Doral is home to a large Venezuelan community, and Trump said he’s taken action — which hasn’t been successful — to end the regime of Nicolás Maduro. Trump said Joe Biden met with Maduro, “showered him with compliments” and “it was all just lovey dovey, and nothing happened. And I imposed the toughest sanctions ever imposed in Latin America.”
Trump has talked tough about Venezuela during his presidency, but both nationally and in South Florida, Democrats have spoken out as strongly against Maduro as Republicans.
Trump said Friday’s event was “about Hispanics and the relationship that we have. We have an incredible relationship,” adding that “the opposition has not been good to Hispanics. He’s been very bad to Hispanics.”
Reading from a list of criticisms of Biden, Trump said his opponent hurt the pharmaceutical industry in Puerto Rico and served as vice president in the administration that normalized relations with Cuba.
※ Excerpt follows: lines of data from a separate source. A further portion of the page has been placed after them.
(* ===== verification/SdkPoolRef.v ===== *)
(** * Reference instances for [SdkPool]

    Instances of the classes of [SdkPool] that satisfy their laws; the concrete
    examples run on them. *)

From Stdlib Require Import ZArith Lia List Bool String Sorted Permutation.
From S2P Require Import Prelude GoBig BigInt BigDec SdkMath SdkMore Store GoState SdkCoins SdkCoinsRef SdkPool.
Import ListNotations.

(** Newton's iteration of the SDK stops at a square root that is exact to one
    unit; the integer square root is within that. *)
#[export] Instance sdk_pool_ref : SdkPool := {|
  dec_TruncateDec a := Z.quot a OneDec * OneDec;
  dec_TruncateInt64 a := if IsInt64 (Z.quot a OneDec) then Ok (Z.quot a OneDec) else Panic "Int64() out of bound";
  dec_ApproxSqrt a := if a <? 0 then Err "cannot calculate square root of a negative number" else Ok (Z.sqrt (a * OneDec));
  LegacyMaxSortableDec := 10 ^ 36
|}.

Lemma nearest_nonneg a : 0 <= a -> 0 <= nearest a.
Proof. intros H. pose proof (nearest_bound a). pose proof OneDec_pos. nia. Qed.

#[export] Instance sdk_pool_ref_spec : SdkPoolSpec sdk_ref sdk_more_ref sdk_pool_ref.
Proof.
  pose proof OneDec_pos as P. split; cbn [dec_TruncateDec dec_TruncateInt64 LegacyMaxSortableDec sdk_pool_ref].
  - reflexivity.
  - intros a H. replace (IsInt64 (Z.quot a OneDec)) with true; [reflexivity|]. symmetry. apply IsInt64_spec. lia.
  - reflexivity.
  - intros a F. cbn [dec_Mul sdk_more_ref]. rewrite (Z.mul_comm OneDec a), nearest_exact. now apply sdk_check_total.
  - reflexivity.
  - intros a F. cbn [dec_Power sdk_more_ref Z.eqb dec_power_loop]. cbn [Z.leb Z.compare Pos.compare Pos.compare_cont].
    rewrite nearest_exact. now apply sdk_check_total.
  - intros a b Ha Hb F. cbn [dec_Quo sdk_ref]. destruct (Z.eqb_spec b 0); [lia|]. rewrite bigQuo_ok by lia. cbn [bind].
    apply sdk_check_is_ok. revert F. apply sdk_fits_le. rewrite quot_nonneg by nia.
    pose proof (div_spec (2 * a * OneDec + b) (2 * b) ltac:(lia)) as D. set (q := (2 * a * OneDec + b) / (2 * b)) in *.
    assert (1 < OneDec) by reflexivity. change (10 ^ 36) with (OneDec * OneDec).
    destruct (Z.eq_dec a 0) as [-> | N]; [assert (q = 0) by nia; lia|]. assert (2 * q <= 2 * a * OneDec + 1) by nia. nia.
  - intros a H. cbn [dec_RoundInt sdk_more_ref]. rewrite int_check_total; [reflexivity|]. pose proof (nearest_bound a). assert (1 < OneDec) by reflexivity. nia.
  - intros a b r Ha Hb H. apply sdk_check_ok in H as ->. apply nearest_nonneg. nia.
  - intros a b r Ha Hb H. cbn [dec_Quo sdk_ref] in H. destruct (Z.eqb_spec b 0); [lia|]. rewrite bigQuo_ok in H by lia. cbn [bind] in H.
    apply sdk_check_ok in H as ->. apply Z.quot_pos; nia.
  - intros a b r m Hb Hm L H. cbn [dec_Quo sdk_ref] in H. destruct (Z.eqb_spec b 0); [lia|]. rewrite bigQuo_ok in H by lia. cbn [bind] in H.
    apply sdk_check_ok in H as ->. pose proof (Z.quot_le_mono (2 * a * OneDec + b) (m * (2 * b) + b) (2 * b) ltac:(lia) ltac:(lia)) as Q.
    rewrite (quot_nonneg (m * (2 * b) + b)), Z.div_add_l, (Z.div_small b) in Q by nia. lia.
  - intros a b r m Ha Hb L H. cbn [dec_Quo sdk_ref] in H. destruct (Z.eqb_spec b 0); [lia|]. rewrite bigQuo_ok in H by lia. cbn [bind] in H.
    apply sdk_check_ok in H as ->. rewrite quot_nonneg by nia. apply Z.div_le_lower_bound; nia.
Qed.

Fixpoint ins_coin (c : Coin) (l : list Coin) : list Coin :=
  match l with
  | [] => [c]
  | e :: l' => if bltb (string_bytes (Denom e)) (string_bytes (Denom c)) then e :: ins_coin c l' else c :: l
  end.

#[export] Instance coins_more_ref : CoinsMore := {|
  Coins_DenomsSubsetOf a b := forallb (fun c => negb (amount_of b (Denom c) =? 0)) a;
  Coins_IsAnyGT a b := existsb (fun c => negb (amount_of b (Denom c) =? 0) && (amount_of b (Denom c) <? Amount c)) a;
  Coins_IsAllGTE a b := forallb (fun c => Amount c <=? amount_of a (Denom c)) b;
  Coins_AmountOfNoDenomValidation := amount_of;
  Coins_Sort := fold_right ins_coin []
|}.

Lemma ins_coin_perm c l : Permutation (c :: l) (ins_coin c l).
Proof.
  induction l as [|e l IH]; cbn; [reflexivity|]. destruct (bltb _ _); [|reflexivity].
  rewrite perm_swap. now apply perm_skip.
Qed.

Lemma ins_coin_sorted c l : ~ In (Denom c) (map Denom l) -> StronglySorted denom_lt l -> StronglySorted denom_lt (ins_coin c l).
Proof.
  induction l as [|e l IH]; intros N Sd; cbn [ins_coin]; [repeat constructor|]. inversion Sd as [|? ? Sl F]; subst.
  destruct (bltb (string_bytes (Denom e)) (string_bytes (Denom c))) eqn:L.
  - constructor; [apply IH; [cbn in N; tauto | exact Sl]|]. rewrite Forall_forall in *. intros y I.
    apply (Permutation_in _ (Permutation_sym (ins_coin_perm c l))) in I as [<- | I]; [now apply bltb_spec | auto].
  - assert (Lt : denom_lt c e).
    { unfold denom_lt, blt. unfold bltb in *. destruct (bcompare (string_bytes (Denom e)) (string_bytes (Denom c))) eqn:Ce; try discriminate L.
      - apply bcompare_eq in Ce. apply string_bytes_inj in Ce. exfalso. apply N. left. exact Ce.
      - rewrite bcompare_antisym, Ce. reflexivity. }
    constructor; [exact Sd|]. constructor; [exact Lt|]. revert F. apply Forall_impl. intros y. unfold denom_lt. intros Hy.
    exact (blt_trans _ _ _ Lt Hy).
Qed.

Lemma sort_perm cs : Permutation cs (fold_right ins_coin [] cs).
Proof. induction cs as [|c cs IH]; cbn; [reflexivity|]. rewrite <- ins_coin_perm. now apply perm_skip. Qed.

#[export] Instance coins_more_ref_spec : CoinsMoreSpec coins_ref coins_more_ref.
Proof.
  split; cbn [Coins_DenomsSubsetOf Coins_IsAnyGT Coins_IsAllGTE Coins_AmountOfNoDenomValidation Coins_Sort coins_more_ref].
  - intros a b Oa Ob. rewrite forallb_forall. split.
    + intros H d N. apply nonzero_in, in_map_iff in N as (c & <- & I). specialize (H c I). b2p. assumption.
    + intros H c I. apply negb_true_iff, Z.eqb_neq, H. rewrite amount_in by assumption. pose proof (in_amount_pos a c Oa I). lia.
  - intros a b Oa Ob. rewrite existsb_exists. split.
    + intros (c & I & H). b2p. exists (Denom c). rewrite (amount_in c a) by assumption. auto.
    + intros (d & N & L). destruct (amount_coin a d Oa) as (c & I & <- & E); [pose proof (coins_ok_nonneg b d Ob); lia|].
      exists c. split; [exact I|]. rewrite E. apply andb_true_iff. split; [now apply negb_true_iff, Z.eqb_neq | now apply Z.ltb_lt].
  - intros a b Oa Ob. rewrite forallb_forall. split.
    + intros H d. destruct (Z.eq_dec (amount_of b d) 0) as [-> | N]; [now apply coins_ok_nonneg|].
      destruct (amount_coin b d Ob N) as (c & I & <- & <-). now apply Z.leb_le, H.
    + intros H c I. apply Z.leb_le. rewrite <- (amount_in c b) by assumption. apply H.
  - reflexivity.
  - intros cs. split; [apply sort_perm|]. induction cs as [|c cs IH]; cbn [fold_right map]; intros N; [constructor|]. inversion N; subst.
    apply ins_coin_sorted; [|now apply IH]. intros I. apply in_map_iff in I as (e & E & I).
    apply (Permutation_in _ (Permutation_sym (sort_perm cs))) in I. apply in_map with (f := Denom) in I. rewrite E in I. contradiction.
  - intros a b Oa Ob H. cbn [Coins_Sub coins_ref]. destruct (forallb _ _) eqn:E; [eauto|]. exfalso.
    enough (X : forallb (fun c => 0 <? Amount c) (canon_coins (a ++ map neg_coin b)) = true) by congruence.
    apply forallb_forall. intros c I. apply canon_member in I as (Ea & N & _). apply Z.ltb_lt.
    rewrite amount_app, amount_neg in Ea. specialize (H (Denom c)). lia.
  - intros a b d Oa Ob H. cbn [Coins_Sub coins_ref]. destruct (forallb _ _) eqn:E; [|eauto]. exfalso. rewrite forallb_forall in E.
    assert (Am : amount_of (canon_coins (a ++ map neg_coin b)) d = amount_of a d - amount_of b d) by (rewrite amount_canon, amount_app, amount_neg; lia).
    assert (N : In d (map Denom (canon_coins (a ++ map neg_coin b)))) by (apply nonzero_in; lia).
    apply in_map_iff in N as (c & <- & I). pose proof (E c I) as P. apply canon_member in I as (Ea & _). rewrite amount_canon in Am. b2p. lia.
Qed.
Trump promised “wonderful deals” involving Latin American countries, but said they would “have to wait till after the election.”
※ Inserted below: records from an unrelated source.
(** ** Weights that change over time *)

(** [subPoolAssetWeights] and [addPoolAssetWeights]: the same loop over both slices. *)
Fixpoint zipWeights (f : Z -> Z -> Res Z) (base other : list PoolAsset) : Res (list PoolAsset) :=
  match base, other with
  | [], [] => Ok []
  | a :: base', b :: other' =>
      if negb (String.eqb (asset_denom a) (asset_denom b)) then Panic "called with invalid input" else
      w <- f (Weight a) (Weight b) ;;
      r <- zipWeights f base' other' ;;
      Ok ({| Token := Token a; Weight := w |} :: r)
  | _, _ => Panic "called with invalid input, len(base) != len(other)"
  end.
Definition subPoolAssetWeights (base other : list PoolAsset) : Res (list PoolAsset) := zipWeights int_Sub base other.
Definition addPoolAssetWeights (base other : list PoolAsset) : Res (list PoolAsset) := zipWeights int_Add base other.

Fixpoint poolAssetsMulDec (base : list PoolAsset) (d : Z) : Res (list PoolAsset) :=
  match base with
  | [] => Ok []
  | asset :: rest =>
      x <- dec_MulInt d (Weight asset) ;;
      newWeight <- dec_RoundInt x ;;
      r <- poolAssetsMulDec rest d ;;
      Ok ({| Token := Token asset; Weight := newWeight |} :: r)
  end.

Fixpoint weightsLoop (assets newWeights : list PoolAsset) (totalWeight : Z) : Res (list PoolAsset * Z) :=
  match assets, newWeights with
  | [], _ => Ok ([], totalWeight)
  | _ :: _, [] => Panic "index out of range"
  | asset :: rest, w :: ws =>
      if negb (String.eqb (asset_denom asset) (asset_denom w)) then Panic "updateAllWeights called with invalid input" else
      if is_ok (validateWeight w) then
        tw <- int_Add totalWeight (Weight w) ;;
        '(r, tw') <- weightsLoop rest ws tw ;;
        Ok ({| Token := Token asset; Weight := Weight w |} :: r, tw')
      else Panic "updateAllWeights: Tried to set an invalid weight"
  end.

Definition updateAllWeights (newWeights : list PoolAsset) : M Pool unit :=
  p <~ get ;;
  if negb (Nat.eqb (List.length (PoolAssets p)) (List.length newWeights)) then panic "updateAllWeights called with invalid input" else
  '(assets, totalWeight) <~ lift (weightsLoop (PoolAssets p) newWeights 0) ;;
  put (set_assets assets totalWeight p).

Definition Milliseconds (d : Z) : Z := Z.quot d (10 ^ 6).

Definition PokePool (blockTime : Z) : M Pool unit :=
  p <~ get ;;
  match Smooth (Params p) with
  | None => ret tt
  | Some params =>
      if blockTime <=? StartTime params then ret tt else
      if StartTime params + Duration params <? blockTime then
        updateAllWeights (TargetPoolWeights params) ~;;
        modify (fun q => set_params {| SwapFee := SwapFee (Params q); ExitFee := ExitFee (Params q); Smooth := None |} q)
      else
        let shiftedBlockTime := Milliseconds (time_Sub blockTime (StartTime params)) in
        percentDurationElapsed <~ lift (dec_QuoInt64 (shiftedBlockTime * OneDec) (Milliseconds (Duration params))) ;;
        if OneDec <=? percentDurationElapsed then updateAllWeights (TargetPoolWeights params) else
        totalWeightsDiff <~ lift (subPoolAssetWeights (TargetPoolWeights params) (InitialPoolWeights params)) ;;
        scaledDiff <~ lift (poolAssetsMulDec totalWeightsDiff percentDurationElapsed) ;;
        updatedWeights <~ lift (addPoolAssetWeights (InitialPoolWeights params) scaledDiff) ;;
        updateAllWeights updatedWeights
  end.

(** ** The curve ([amm.go]) *)

Definition solveConstantFunctionInvariant (tokenBalanceFixedBefore tokenBalanceFixedAfter tokenWeightFixed
  tokenBalanceUnknownBefore tokenWeightUnknown : Z) : Res Z :=
  weightRatio <- dec_Quo tokenWeightFixed tokenWeightUnknown ;;
  y <- dec_Quo tokenBalanceFixedBefore tokenBalanceFixedAfter ;;
  yToWeightRatio <- Pow y weightRatio ;;
  paranthetical <- dec_Sub OneDec yToWeightRatio ;;
  dec_Mul paranthetical tokenBalanceUnknownBefore.

Definition feeRatio (normalizedWeight spreadFactor : Z) : Res Z :=
  a <- dec_Sub OneDec normalizedWeight ;;
  b <- dec_Mul a spreadFactor ;;
  dec_Sub OneDec b.

Definition calcPoolSharesOutGivenSingleAssetIn (tokenBalanceIn normalizedTokenWeightIn poolShares tokenAmountIn spreadFactor : Z) : Res Z :=
  fr <- feeRatio normalizedTokenWeightIn spreadFactor ;;
  tokenAmountInAfterFee <- dec_Mul tokenAmountIn fr ;;
  after <- dec_Add tokenBalanceIn tokenAmountInAfterFee ;;
  poolAmountOut <- solveConstantFunctionInvariant after tokenBalanceIn normalizedTokenWeightIn poolShares OneDec ;;
  Ok (- poolAmountOut).

Definition calcSingleAssetInGivenPoolSharesOut (tokenBalanceIn normalizedTokenWeightIn totalPoolSharesSupply sharesAmountOut spreadFactor : Z) : Res Z :=
  after <- dec_Add totalPoolSharesSupply sharesAmountOut ;;
  x <- solveConstantFunctionInvariant after totalPoolSharesSupply OneDec tokenBalanceIn normalizedTokenWeightIn ;;
  fr <- feeRatio normalizedTokenWeightIn spreadFactor ;;
  dec_Quo (- x) fr.

Definition calcPoolSharesInGivenSingleAssetOut (tokenBalanceOut normalizedTokenWeightOut totalPoolSharesSupply tokenAmountOut
  spreadFactor exitFee : Z) : Res Z :=
  fr <- feeRatio normalizedTokenWeightOut spreadFactor ;;
  tokenAmountOutFeeIncluded <- dec_Quo tokenAmountOut fr ;;
  after <- dec_Sub tokenBalanceOut tokenAmountOutFeeIncluded ;;
  sharesIn <- solveConstantFunctionInvariant after tokenBalanceOut normalizedTokenWeightOut totalPoolSharesSupply OneDec ;;
  oneMinus <- dec_Sub OneDec exitFee ;;
  dec_Quo sharesIn oneMinus.

(** ** Swaps *)

Definition CalcOutAmtGivenIn (p : Pool) (tokensIn : list Coin) (tokenOutDenom : string) (spreadFactor : Z) : Res Coin :=
  '(tokenIn, poolAssetIn, poolAssetOut) <- parsePoolAssets p tokensIn tokenOutDenom ;;
  inDec <- int_ToLegacyDec (Amount tokenIn) ;;
  oneMinus <- dec_Sub OneDec spreadFactor ;;
  tokenAmountInAfterFee <- dec_Mul inDec oneMinus ;;
  poolTokenInBalance <- int_ToLegacyDec (Amount (Token poolAssetIn)) ;;
  poolPostSwapInBalance <- dec_Add tokenAmountInAfterFee poolTokenInBalance ;;
  wIn <- int_ToLegacyDec (Weight poolAssetIn) ;;
  outBalance <- int_ToLegacyDec (Amount (Token poolAssetOut)) ;;
  wOut <- int_ToLegacyDec (Weight poolAssetOut) ;;
  tokenAmountOut <- solveConstantFunctionInvariant poolTokenInBalance poolPostSwapInBalance wIn outBalance wOut ;;
  tokenAmountOutInt <- dec_TruncateInt tokenAmountOut ;;
  if negb (0 <? tokenAmountOutInt) then Err "token amount must be positive" else NewCoin tokenOutDenom tokenAmountOutInt.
Trump asserted that the Democrats “are stone cold crazy,
what they will do to our country,” claimed rioting is “endemic” to Democratic-run cities, and complained that the probe into Russia’s meddling in the 2016 election and whether his campaign colluded with Russia amounted to “three years of crap.”
He briefly touched on the coronavirus pandemic, arguing that everything was going well in the U.S. until “China sent us the plague.”
Trump who began his 2016 campaign by declaring that many Mexican immigrants were “rapists,” wants to maximize his standing, and courting Hispanic voters in Florida has been a longtime priority of the Trump campaign.
Latinos for Trump was launched by Vice President Mike Pence on a visit to Miami-Dade County in 2019. “Hola Miami,” Pence began, before offering repeated praise for Trump and “our great Latino and Hispanic communities.”
In addition to Friday’s event in Doral, Trump:
■ Has dangled the possibility of appointing a Cuban-American Floridian, federal appeals court Judge Barbara Lagoa, to the U.S. Supreme Court.
■ Released $13 billion last week — less than two months before Election Day — in aid to Puerto Rico for damage from Hurricane Maria, which struck three years ago, after years of actions disparaging the island and musing about selling it. Puerto Ricans are an important voting bloc in Central Florida.
■ Announced additional financial restrictions on Cuba at a White House event on Wednesday featuring veterans of the failed 1961 Bay of Pigs invasion of. Cuban-Americans are an important voting bloc in Miami-Dade County.